Work instruction
Using the entries below, write out the line with "loc_Exact ltac:(lia)) as H3.", the line with "intros N B.", and every line in between, exactly as each is written.

Stored data entries
(** Shifting a mantissa to the format's exponent leaves fewer than 54
    digits, and an exponent that is the old one or the format's. *)
Lemma shr_fexp_bounds (m e : Z) (l : SpecFloat.location) :
  0 <= m -> emin <= e ->
  0 <= shr_m (fst (shr_fexp prec emax m e l)) < 2 ^ 53
  /\ snd (shr_fexp prec emax m e l) = Z.max e (fexp prec emax (Zdigits2 m + e)).
Proof.
  intros Hm He. unfold shr_fexp, shr.
  destruct m as [ | p | p]; try lia.
  - simpl Zdigits2.
    destruct (fexp prec emax (0 + e) - e) as [ | q | q] eqn:Hn; simpl fst; simpl snd.
    + rewrite shr_record_of_loc_m. lia.
    + split; [ | lia].
      pose proof (iter_shr_upper q (shr_record_of_loc 0 l) 0 ltac:(lia)) as U.
      rewrite shr_record_of_loc_m in U.
      assert (0 < 2 ^ (Zpos q + 0)) by (apply Z.pow_pos_nonneg; lia).
      specialize (U ltac:(lia)). change (2 ^ 0) with 1 in U.
      assert (0 < 2 ^ 53) by (apply Z.pow_pos_nonneg; lia). lia.
    + rewrite shr_record_of_loc_m. lia.
  - simpl Zdigits2. pose proof (digits2_pos_upper p) as U.
    destruct (fexp prec emax (Zpos (digits2_pos p) + e) - e) as [ | q | q] eqn:Hn;
      simpl fst; simpl snd.
    + rewrite shr_record_of_loc_m. split; [ | lia].
      unfold fexp, SpecFloat.emin, prec, emax in *.
      assert (Zpos (digits2_pos p) <= 53) by lia.
      assert (2 ^ Zpos (digits2_pos p) <= 2 ^ 53) by (apply Z.pow_le_mono_r; lia). lia.
    + split; [ | lia].
      unfold fexp, SpecFloat.emin, prec, emax in *.
      set (d := Zpos (digits2_pos p)) in *.
      assert (K : 0 <= d - Zpos q <= 53) by lia.
      pose proof (iter_shr_upper q (shr_record_of_loc (Zpos p) l) (d - Zpos q) ltac:(lia)) as B.
      rewrite shr_record_of_loc_m in B.
      replace (Zpos q + (d - Zpos q)) with d in B by lia.
      specialize (B ltac:(lia)).
      assert (2 ^ (d - Zpos q) <= 2 ^ 53) by (apply Z.pow_le_mono_r; lia). lia.
    + rewrite shr_record_of_loc_m. split; [ | lia].
      unfold fexp, SpecFloat.emin, prec, emax in *.
      assert (Zpos (digits2_pos p) <= 53) by lia.
      assert (2 ^ Zpos (digits2_pos p) <= 2 ^ 53) by (apply Z.pow_le_mono_r; lia). lia.
Qed.

Lemma round_nearest_even_upper (m : Z) (l : SpecFloat.location) :
  round_nearest_even m l <= m + 1.
Proof. destruct l as [ | [ | | ]]; simpl; try lia. destruct (Z.even m); lia. Qed.

Lemma iter_shr_nonneg (q : positive) :
  forall r : shr_record, 0 <= shr_m r -> 0 <= shr_m (iter_pos shr_1 q r).
Proof.
  assert (step : forall r, 0 <= shr_m r -> 0 <= shr_m (shr_1 r)).
  { intros r Hr. rewrite shr_1_m by assumption. rewrite Z.div2_div. apply Z.div_pos; lia. }
  induction q as [q IH | q IH | ]; intros r Hr; simpl iter_pos; auto.
Qed.

Lemma shr_fexp_nonneg (m e : Z) (l : SpecFloat.location) :
  0 <= m -> 0 <= shr_m (fst (shr_fexp prec emax m e l)).
Proof.
  intros Hm. unfold shr_fexp, shr.
  destruct (fexp prec emax (Zdigits2 m + e) - e) as [ | q | q]; simpl fst;
    [ | apply iter_shr_nonneg | ]; rewrite shr_record_of_loc_m; exact Hm.
Qed.

(** Rounding a mantissa that is not negative never gives a negative
    number or [NaN]. *)
Lemma binary_round_aux_sign (m e : Z) (l : SpecFloat.location) :
  0 <= m -> nonnegative (binary_round_aux prec emax false m e l).
Proof.
  intros Hm. unfold binary_round_aux.
  pose proof (shr_fexp_nonneg m e l Hm) as H1.
  destruct (shr_fexp prec emax m e l) as [mrs' e']. simpl fst in H1.
  pose proof (round_nearest_even_lower (shr_m mrs') (loc_of_shr_record mrs')) as Hl.
  pose proof (shr_fexp_nonneg (round_nearest_even (shr_m mrs') (loc_of_shr_record mrs')) e'
                loc_Exact ltac:(lia)) as H3.
  destruct (shr_fexp prec emax (round_nearest_even (shr_m mrs') (loc_of_shr_record mrs')) e'
              loc_Exact) as [mrs'' e'']. simpl fst in H3.
  destruct (shr_m mrs'') as [ | p | p]; try lia; [exact I | ].
  destruct (e'' <=? emax - prec); reflexivity.
Qed.

(** It gives no infinity when the exponent stays in range. *)
Lemma binary_round_aux_in_range (m e : Z) (l : SpecFloat.location) :
  0 <= m -> emin <= e ->
  Z.max e (fexp prec emax (Zdigits2 m + e)) <= 970 ->
  binary_round_aux prec emax false m e l <> S754_infinity false.
Proof.
  intros Hm He B. unfold binary_round_aux.
  pose proof (shr_fexp_bounds m e l Hm He) as [H1 H2].
  destruct (shr_fexp prec emax m e l) as [mrs' e'] eqn:E1. simpl fst in H1; simpl snd in H2.
  pose proof (round_nearest_even_lower (shr_m mrs') (loc_of_shr_record mrs')) as Hl.
  pose proof (round_nearest_even_upper (shr_m mrs') (loc_of_shr_record mrs')) as Hu.
  set (m1 := round_nearest_even (shr_m mrs') (loc_of_shr_record mrs')) in *.
  assert (He' : emin <= e') by (rewrite H2; lia).
  pose proof (shr_fexp_bounds m1 e' loc_Exact ltac:(lia) He') as [H3 H4].
  destruct (shr_fexp prec emax m1 e' loc_Exact) as [mrs'' e''] eqn:E2.
  simpl fst in H3; simpl snd in H4.
  destruct (shr_m mrs'') as [ | p | p]; try discriminate.
  assert (D : Zdigits2 m1 <= 54).
  { destruct m1 as [ | x | x]; simpl Zdigits2; try lia.
    apply digits_bound; [lia | ].
    assert (2 ^ 54 = 2 * 2 ^ 53) by reflexivity. lia. }
  assert (e'' <= emax - prec).
  { rewrite H4. unfold fexp, SpecFloat.emin, prec, emax in *. lia. }
  apply Z.leb_le in H. rewrite H. discriminate.
Qed.

(** The length of a list of fewer than [2 ^ 63] elements, as a number:
    positive and finite as soon as the list is not empty. *)
Lemma lengthOf_positive {A : Type} (xs : list A) :
  xs <> [] -> Z.of_nat (List.length xs) < 2 ^ 63 ->
  exists m e, Prim2SF (lengthOf xs) = S754_finite false m e.
Proof.
  intros N B. unfold lengthOf. rewrite FloatAxioms.of_uint63_spec, Uint63.of_Z_spec.
  assert (P : 0 < Z.of_nat (List.length xs)) by (destruct xs; [contradiction | simpl; lia]).
  rewrite Z.mod_small by (change wB with (2 ^ 63); lia).
  destruct (Z.of_nat (List.length xs)) as [ | p | p]; try lia.
  unfold binary_normalize.
  pose proof (binary_round_shape false p 0 ltac:(unfold SpecFloat.emin, prec, emax; lia)) as S.
  assert (F : binary_round prec emax false p 0 <> S754_infinity false).
  { unfold binary_round.
    destruct (shl_align p 0 (fexp prec emax (Zpos (digits2_pos p) + 0))) as [mz ez] eqn:E.
    pose proof (digits2_pos_upper p) as U.
    assert (Dp : Zpos (digits2_pos p) <= 63) by (apply digits_bound; lia).
    assert (Hfexp : fexp prec emax (Zpos (digits2_pos p) + 0) = Zpos (digits2_pos p) - 53).
    { unfold fexp, SpecFloat.emin, prec, emax. lia. }
    assert (Hez : ez <= 0 /\ emin <= ez /\ Zpos mz = Zpos p * 2 ^ (0 - ez)
                  /\ (ez = 0 \/ ez = Zpos (digits2_pos p) - 53)).
    { unfold shl_align in E. rewrite Hfexp in E.
      destruct (Zpos (digits2_pos p) - 53 - 0) as [ | d | d] eqn:Hd;
        apply pair_equal_spec in E; destruct E as [E1 E2]; subst mz ez.
      - unfold SpecFloat.emin, prec, emax. repeat split; try lia.
      - unfold SpecFloat.emin, prec, emax. repeat split; try lia.
      - unfold SpecFloat.emin, prec, emax. repeat split; try lia.
        change (Pos.iter xO p d) with (shift_pos d p).
        rewrite shift_pos_correct, Z.pow_pos_fold.
        replace (0 - (Zpos (digits2_pos p) - 53)) with (Zpos d) by lia. lia. }
    destruct Hez as (Hez1 & Hez2 & Hmz & Hcase).
    apply (binary_round_aux_in_range (Zpos mz) ez loc_Exact); [lia | exact Hez2 | ].
    simpl Zdigits2.
    assert (Dmz : Zpos (digits2_pos mz) <= Zpos (digits2_pos p) - ez).
    { apply digits_bound; [lia | ]. rewrite Hmz.
      replace (Zpos (digits2_pos p) - ez) with (Zpos (digits2_pos p) + (0 - ez)) by lia.
      rewrite Z.pow_add_r by lia.
      assert (0 < 2 ^ (0 - ez)) by (apply Z.pow_pos_nonneg; lia). nia. }
    unfold fexp, SpecFloat.emin, prec, emax in *. lia. }
  destruct (binary_round prec emax false p 0) as [ | s | | s m e];
    simpl in S; try contradiction; subst s; [contradiction F; reflexivity | eauto].
Qed.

Result for this exercise
                loc_Exact ltac:(lia)) as H3.
  destruct (shr_fexp prec emax (round_nearest_even (shr_m mrs') (loc_of_shr_record mrs')) e'
              loc_Exact) as [mrs'' e'']. simpl fst in H3.
  destruct (shr_m mrs'') as [ | p | p]; try lia; [exact I | ].
  destruct (e'' <=? emax - prec); reflexivity.
Qed.

(** It gives no infinity when the exponent stays in range. *)
Lemma binary_round_aux_in_range (m e : Z) (l : SpecFloat.location) :
  0 <= m -> emin <= e ->
  Z.max e (fexp prec emax (Zdigits2 m + e)) <= 970 ->
  binary_round_aux prec emax false m e l <> S754_infinity false.
Proof.
  intros Hm He B. unfold binary_round_aux.
  pose proof (shr_fexp_bounds m e l Hm He) as [H1 H2].
  destruct (shr_fexp prec emax m e l) as [mrs' e'] eqn:E1. simpl fst in H1; simpl snd in H2.
  pose proof (round_nearest_even_lower (shr_m mrs') (loc_of_shr_record mrs')) as Hl.
  pose proof (round_nearest_even_upper (shr_m mrs') (loc_of_shr_record mrs')) as Hu.
  set (m1 := round_nearest_even (shr_m mrs') (loc_of_shr_record mrs')) in *.
  assert (He' : emin <= e') by (rewrite H2; lia).
  pose proof (shr_fexp_bounds m1 e' loc_Exact ltac:(lia) He') as [H3 H4].
  destruct (shr_fexp prec emax m1 e' loc_Exact) as [mrs'' e''] eqn:E2.
  simpl fst in H3; simpl snd in H4.
  destruct (shr_m mrs'') as [ | p | p]; try discriminate.
  assert (D : Zdigits2 m1 <= 54).
  { destruct m1 as [ | x | x]; simpl Zdigits2; try lia.
    apply digits_bound; [lia | ].
    assert (2 ^ 54 = 2 * 2 ^ 53) by reflexivity. lia. }
  assert (e'' <= emax - prec).
  { rewrite H4. unfold fexp, SpecFloat.emin, prec, emax in *. lia. }
  apply Z.leb_le in H. rewrite H. discriminate.
Qed.

(** The length of a list of fewer than [2 ^ 63] elements, as a number:
    positive and finite as soon as the list is not empty. *)
Lemma lengthOf_positive {A : Type} (xs : list A) :
  xs <> [] -> Z.of_nat (List.length xs) < 2 ^ 63 ->
  exists m e, Prim2SF (lengthOf xs) = S754_finite false m e.
Proof.
  intros N B. unfold lengthOf. rewrite FloatAxioms.of_uint63_spec, Uint63.of_Z_spec.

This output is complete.